Trabalho duro

Uma coisa que eu acho engraçada nessa história de blogs corporativos, de se usar blogs como ferramenta de comunicação entre empresas e clientes, de blogs serem espaços para empresas se mostrarem melhor para o mundo, é como às vezes se mete os pés pelas mãos. Afinal, o que é um blog corporativo, na maior parte das vezes? É um blog mantido pela assessoria de imprensa da empresa, com uma linguagem formal, nada mais nada menos que uma relação de releases. Geralmente é isso.

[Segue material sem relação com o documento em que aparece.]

(* ===== verification/ApduChain.v ===== *)
(** * APDU exchange with a conforming card (piv.c, [piv_apdu_transceive_chain])

    An abstract card application takes a command of any length and answers with data of
    any length and a status word. [iso_card] puts the transport of ISO 7816-4 in front
    of it, the way cards do: commands arrive in chained blocks, replies leave in
    pieces announced by [61xx], and some cards first answer [6Cxx] with the length to ask
    for. The theorem is a refinement: through [piv_apdu_transceive_chain] the
    application sees the command once and whole, and the caller the whole reply. *)
From stdpp Require Import base list strings.
From Stdlib Require Import ZArith Lia.
From S2P Require Import Prelude Errf Tlv PivBox PivToken Apdu.

Local Open Scope list_scope.
Local Open Scope Z_scope.
Local Open Scope c_scope.

(** ** The card *)

(** An application: class, instruction, parameters and data of a command to data and
    status of the answer; [app_reset] is what a reset does to it. *)
Class Applet := {
  app : Type;
  app_exec : Z -> Z -> Z -> Z -> list Z -> app -> (list Z * Z) * app;
  app_reset : app -> app
}.

(** How the card's transport behaves: the largest piece it sends, and whether it insists on
    the exact [Le]. *)
Record transport := Transport { tr_chunk : Z; tr_strict : bool }.
Definition transport_ok (tr : transport) : Prop := 1 <= tr_chunk tr <= 256.

Section Iso.
Context {A : Applet}.
Context (tr : transport).

Record iso_card := Iso {
  ic_app : app;
  ic_chain : list Z;   (* blocks of a chain that is not complete *)
  ic_out : list Z;     (* what is left of the answer *)
  ic_sw : Z            (* its status *)
}.

Definition SCARD_E_INSUFFICIENT_BUFFER : Z := 2148532232.   (* 0x80100008 *)

Definition iso_answer (room : Z) (data : list Z) (sw : Z) : Z + list Z :=
  if zlen data + 2 <=? room then inr (data ++ [sw / 256; sw mod 256])
  else inl SCARD_E_INSUFFICIENT_BUFFER.

(** [61xx]: how much the card would send next. *)
Definition remaining_sw (out : list Z) : Z :=
  SW_BYTES_REMAINING_00 + Z.min (zlen out) (tr_chunk tr) mod 256.
(** [Le = 0] asks for 256 bytes. *)
Definition le_val (le : Z) : Z := if le =? 0 then 256 else le.

(** Send the next piece of [out]. *)
Definition iso_serve (room le : Z) (c : iso_card) : (Z + list Z) * iso_card :=
  let n := Z.min (Z.min (zlen (ic_out c)) (tr_chunk tr)) (le_val le) in
  let piece := take (Z.to_nat n) (ic_out c) in
  let rest := drop (Z.to_nat n) (ic_out c) in
  let sw := match rest with [] => ic_sw c | _ => remaining_sw rest end in
  (iso_answer room piece sw, Iso (ic_app c) [] rest (ic_sw c)).

(** Execute a complete command. *)
Definition iso_exec (cla ins p1 p2 : Z) (data : list Z) (le room : Z) (c : iso_card)
    : (Z + list Z) * iso_card :=
  let '((reply, sw), app') := app_exec cla ins p1 p2 data (ic_app c) in
  if tr_strict tr && (le =? 0) && (0 <? zlen reply) && (zlen reply <? 256)
     && (zlen reply <=? tr_chunk tr)
  then (iso_answer room [] (SW_CORRECT_LE_00 + zlen reply), c)
  else iso_serve room le (Iso app' [] reply sw).
(* ===== verification/PivPin.v ===== *)
(** * PINs and card management commands (piv.c)

    [piv_verify_pin] and the commands that change a PIN, the PIN through the PUK, the
    retry counters or the admin key. A PIN is the content of the C string. [pin_applet] is
    the reference: the PIN state of a PIV card as SP 800-73-4 part 2 describes it. *)
From stdpp Require Import base list strings relations.
From Stdlib Require Import ZArith Lia.
From S2P Require Import Prelude Errf Tlv PivBox PivToken Apdu ApduChain.

Local Open Scope string_scope.
Local Open Scope list_scope.
Local Open Scope Z_scope.
Local Open Scope c_scope.

Section Pin.
Context {X : Certs} {R : Reader}.
Context (fuel : nat).

(** [memset(pinbuf, 0xFF, n)], then the copy loop at [at] up to the end of the string;
    the string is at most 8 long. *)
Definition pin_copy (buf : list Z) (at_ : Z) (pin : list Z) : M stop world (list Z) :=
  verify (zlen pin <=? 8) ;! cret (zsplice buf at_ pin).
Definition pin_len_ok (pin : list Z) : bool := negb ((zlen pin <? 1) || (8 <? zlen pin)).

(** [(sw & 0xFFF0) == SW_INCORRECT_PIN] and [sw & 0x000F]. *)
Definition incorrect_pin (sw : Z) : bool := Z.land sw 65520 =? SW_INCORRECT_PIN.
Definition tries_left (sw : Z) : Z := Z.land sw 15.
(** Entering a tag: what follows reads its contents and leaves them. *)
Lemma step_tag {B} (k : Z -> M errf_t pstate B) ts t : reader_ok ts ->
  (forall tag tc ts1, reads_to ts (tc :: ts_stack ts) ts1 -> ts_pos ts < ts_pos ts1 ->
     wp (k tag) (ts1, t) (parsed ts1 t (ts_stack ts)) (refused ts1 t)) ->
  wp (let! tag := tl tlv_read_tag in k tag) (ts, t)
    (fun v s => parsed ts t (ts_stack ts) v s /\ ts_pos ts < ts_pos (fst s)) (refused ts t).
Proof.
  intros Hok Hk. wp_step. apply wp_tl. pose proof (safe_tlv_read_tag ts Hok) as Htag.
  pose proof (read_tag_moves ts) as Hmove. unfold wp in Htag |- *.
  destruct (tlv_read_tag ts) as [[tag|e| |] ts1]; try done; [|split; [by eexists|done]].
  destruct Htag as (tc & Hr1). specialize (Hmove _ _ eq_refl).
  eapply wp_mono; [by apply (Hk tag tc)|..].
  - intros v s (Hr & Hp & Ht). split; [split_and!|lia]; [by apply (reads_to_trans _ _ _ _ _ Hr1)|lia|done].
  - intros e s. by apply (refused_trans _ _ _ _ _ _ _ Hr1).
Qed.

(** A member of a template reads its contents and leaves them. *)
Definition member_safe (body : Z -> M errf_t pstate unit) : Prop :=
  forall tag ts t tc st, reader_ok ts -> ts_stack ts = tc :: st ->
    wp (body tag) (ts, t) (parsed ts t st) (refused ts t).

Lemma now_same ts ts' : reads_to ts (ts_stack ts) ts' -> ts_now ts' = ts_now ts.
Proof. intros (_ & _ & Hr & Hs). unfold ts_now. by rewrite Hr, Hs. Qed.

Lemma each_tag_safe body n : member_safe body -> forall ts t,
  reader_ok ts -> tc_end (ts_now ts) - ts_pos ts <= Z.of_nat n ->
  wp (each_tag n body) (ts, t) (parsed ts t (ts_stack ts)) (refused ts t).
Proof.
  intros Hb. induction n as [|n IH]; intros ts t Hok Hn; cbn [each_tag];
    wp_step; apply wp_gets; cbn [fst]; (destruct (tlv_at_end ts) eqn:He;
      [apply wp_ret; split_and!; [by apply reads_to_refl|done|done]|]);
    rewrite tlv_at_end_reader in He by done; [lia|].
  apply wp_assoc. wp_step. eapply wp_mono; [apply step_tag; [done|]|..].
  - intros tag tc ts1 Hr1 _. pose proof Hr1 as (Hok1 & _ & _ & Hst1). by apply (Hb tag ts1 t tc).
  - intros [] [ts2 t2] ((Hr & _ & Ht2) & Hp). cbn [fst snd] in *. pose proof Hr as (Hok2 & _ & _ & Hst2).
    eapply wp_mono; [apply IH; [done|rewrite (now_same _ _ Hr); lia]|..].
    + intros [] [ts3 t3] (Hr3 & Hp3 & Ht3). cbn [fst snd] in *. rewrite Hst2 in Hr3.
      split_and!; [by apply (reads_to_trans _ _ _ _ _ Hr)|cbn; lia|by etrans].
    + intros e s. by apply (refused_trans _ _ _ _ _ _ _ Hr).
  - done.
Qed.

Lemma tags_safe body ts t : member_safe body -> reader_ok ts ->
  wp (tags body) (ts, t) (parsed ts t (ts_stack ts)) (refused ts t).
Proof.
  intros Hb Hok. unfold tags. wp_step. apply wp_gets. cbn [fst]. apply each_tag_safe; [done..|].
  reader_facts Hok. unfold zlen in *. lia.
Qed.

(** A template inside a template, or the outermost one. *)
Lemma tags_end_safe body ts0 t0 ts t tc st :
  member_safe body -> reads_to ts0 (ts_stack ts0) ts -> ts_pos ts0 <= ts_pos ts -> same_txn t0 t ->
  ts_stack ts0 = tc :: st ->
  wp (tags body ;! tl tlv_end) (ts, t) (parsed ts0 t0 st) (refused ts0 t0).
Proof.
  intros Hb Hr Hp Ht Hst. pose proof Hr as (Hok & _ & _ & Hs). wp_step.
  eapply wp_mono; [by apply tags_safe|..].
  - intros [] [ts2 t2] (Hr2 & Hp2 & Ht2). cbn [fst snd] in *. rewrite Hs in Hr2.
    apply (step_leave _ _ _ _ _ tc); [by left|done| |lia|by etrans].
    by apply (reads_to_trans _ _ _ _ _ Hr).
  - intros e s. by apply (refused_trans _ _ _ _ _ _ _ Hr).
Qed.

Lemma template_safe outer body ts t : member_safe body -> reader_ok ts ->
  wp (template outer body) (ts, t) (parsed ts t (ts_stack ts)) (refused ts t).
Proof.
  intros Hb Hok. unfold template. eapply wp_mono; [apply step_tag; [done|]|by intros ? ? []|done].
  intros tag tc ts1 Hr1 _. pose proof Hr1 as (Hok1 & _ & _ & Hst1).
  wp_step. apply wp_guard; [intros _|intros _; split; [eexists; by apply reads_to_refl|done]].
  by apply (tags_end_safe body ts1 t ts1 t tc); [|apply reads_to_refl|..].
Qed.

(** ** The members of each object *)

#[local] Hint Resolve safe_read_u8to32 safe_read_string safe_tlv_read fwd_read_u8to32 fwd_read_string
  fwd_read fwd_read_upto : parse.
Lemma safe_upto26 : safe_read (tlv_read_upto 26).
Proof. by apply safe_read_upto. Qed.
#[local] Hint Resolve safe_upto26 : parse.

(** Follow one branch of a member: reads, assignments, then the end of the context. *)
Ltac branch ts Hst :=
  repeat first
    [ eapply step_read; [solve [auto with parse]|solve [auto with parse]|first [eassumption|by apply reads_to_refl]
                        |lia|done|intros ? ? ? ?]
    | apply wp_tk ];
  first
    [ eapply step_leave; [first [by left|by right]|exact Hst|first [eassumption|by apply reads_to_refl]|lia|done]
    | split; [eexists; first [eassumption|by apply reads_to_refl]|done] ].

Lemma hist_member_safe : member_safe hist_member.
Proof.
  intros tag ts t tc st Hok Hst. unfold hist_member. repeat (case_match; [branch ts Hst|]). branch ts Hst.
Qed.

Lemma aid_matches_safe ts t Q (E : errf_t -> pstate -> Prop) :
  reader_ok ts -> (forall b, Q b (ts, t)) -> wp aid_matches (ts, t) Q E.
Proof.
  intros Hok HQ. unfold wp, aid_matches. cbn [fst]. rewrite tlv_rem_reader by done.
  pose proof (reader_now ts Hok). pose proof (ro_pos _ Hok). pose proof (ro_buf _ Hok).
  replace (_ && _) with true by lia. apply HQ.
Qed.

Lemma discov_member_safe : member_safe discov_member.
Proof.
  intros tag ts t tc st Hok Hst. unfold discov_member.
  case_match; [|case_match; branch ts Hst].
  wp_step. apply wp_gets. cbn [fst]. case_match; [branch ts Hst|].
  wp_step. apply aid_matches_safe; [done|]. intros b. wp_step. apply wp_guard; intros _; branch ts Hst.
Qed.

Lemma chuid_member_safe : member_safe chuid_member.
Proof.
  intros tag ts t tc st Hok Hst. unfold chuid_member, chuid_of.
  repeat (case_match; [branch ts Hst|]).
  case_match; [|case_match; branch ts Hst].
  wp_step. apply wp_gets. cbn [fst]. wp_step. case_match; (eapply wp_runs; [reflexivity|]); branch ts Hst.
Qed.

(** The answer to SELECT, when an algorithm that has no place in [pt_algs] is refused instead of stored past its end. *)
Definition store_alg_bounded : M errf_t pstate unit :=
  let! t := cgets snd in
  let idx := pt_alg_count t in
  tk (fun t => set_algs (pt_algs t) (pt_alg_count t + 1) t) ;!
  let! uval := tl tlv_read_u8to32 in
  if idx <? 32 then tk (fun t => set_algs (zsplice (pt_algs t) idx [uval]) (pt_alg_count t) t)
  else craise tagerrf.
Definition alg_member_bounded (tag : Z) : M errf_t pstate unit :=
  if tag =? 128 then store_alg_bounded ;! tl tlv_end
  else if tag =? 6 then tl tlv_skip
  else craise tagerrf.
Definition select_member_bounded (tag : Z) : M errf_t pstate unit :=
  if (tag =? PIV_TAG_AID) || (tag =? PIV_TAG_AUTHORITY) || (tag =? PIV_TAG_APP_LABEL)
     || (tag =? PIV_TAG_URI) then tl tlv_skip
  else if tag =? PIV_TAG_ALGS then
    let! t := cgets snd in
    if 0 <? pt_alg_count t then tl tlv_skip
    else tags alg_member_bounded ;! tl tlv_end
  else craise tagerrf.

Lemma alg_member_safe : member_safe alg_member_bounded.
Proof.
  intros tag ts t tc st Hok Hst. unfold alg_member_bounded. case_match; [|case_match; branch ts Hst].
  unfold store_alg_bounded. wp_step. wp_step. apply wp_gets. cbn [snd]. wp_step. apply wp_tk.
  eapply step_read; [auto with parse|auto with parse|by apply reads_to_refl|lia|done|]. intros v ts' Hr Hp.
  case_match; [|split; [by eexists|done]]. apply wp_runs with (a := tt) (s' := (ts', set_algs (zsplice (pt_algs (set_algs (pt_algs t) (pt_alg_count t + 1) t)) (pt_alg_count t) [v])
    (pt_alg_count t + 1) (set_algs (pt_algs t) (pt_alg_count t + 1) t))); [done|].
  by eapply step_leave; [left|exact Hst|..].
Qed.

Lemma select_member_safe : member_safe select_member_bounded.
Proof.
  intros tag ts t tc st Hok Hst. unfold select_member_bounded. case_match; [branch ts Hst|]. case_match; [|branch ts Hst].
  wp_step. apply wp_gets. cbn [snd]. case_match; [branch ts Hst|].
  apply (tags_end_safe _ ts t ts t tc); [apply alg_member_safe|by apply reads_to_refl|done..].
Qed.

(** [m] does what [m'] does, unless it stores past the end of [pt_algs], after it has counted more than 32 algorithms. *)
Definition overflows_or {A} (m m' : M errf_t pstate A) : Prop :=
  forall s, m s = m' s \/ exists s', m s = (Fault, s') /\ 32 < pt_alg_count (snd s').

Ou é justamente o contrário, é uma tentativa de ser cool, de parecer legal, só que o resultado geralmente é um “Hein? Pra que isso?”.

Pois é, foi num equivocos que se meteu a Microsoft Brasil. Os caras tiveram a idéia de criar o Ócio 2007, um blog “feito por uma equipe de jornalistas, blogueiros e desenvolvedores que, a partir de recursos do pacote Office, criam aplicativos divertidos e inusitados para os momentos de lazer. O objetivo é reforçar a versatilidade do sistema e estender também seu uso no trabalho. “. E assim vemos posts sobre:

É gozado isso… Enquanto a gente vê empresas tendo que instalar uma cópia do Windows em uma máquina e configurar essa cópia sem os jogos para então instalar o Windows via Ghost na outras máquinas, justamente para que os funcionários não fiquem coçando o saco, o que a Microsoft faz? Ensina a como usar o Word para fazer isso! Genial! Domenico de Masi está dando pulos de alegria! Agora o grande lance é esperar o próximo post ensinando como, usando macros do Excel, você pode criar um jogo de paciência!

Sinceramente…

One Response to “Trabalho duro”

  1. Pati Says:

    Oi, Charles. Obrigada por ter visitado o site. Nossa idéia é usar jogos, brincadeiras ou charadas para aproximar as pessoas de recursos do Office (novos ou não) que podem também ajudar no trabalho. Sem querer julgar o jeito que cada um usa seu tempo, uma coisa é o cara ficar horas se divertindo com um joguinho em Flash, outra é se sentir atraído por uma tabela ou mágica que o leve para dentro do Excel ou do PowerPoint. Mesmo que ele, num primeiro momento, nem se dê conta disso. O que acontece é que, muitas vezes, as pessoas, por meio de um aplicativo divertido, acabam sendo apresentadas a soluções. Talvez elas nem precisem daquilo na hora, mas poderão lembrar do recurso no futuro. Lembrei agora de um professor de matemática que levava o violão para a aula e criava musiquinhas que nos ajudavam a decorar fórmulas mais facilmente. É meio por aí. Abs, Pati.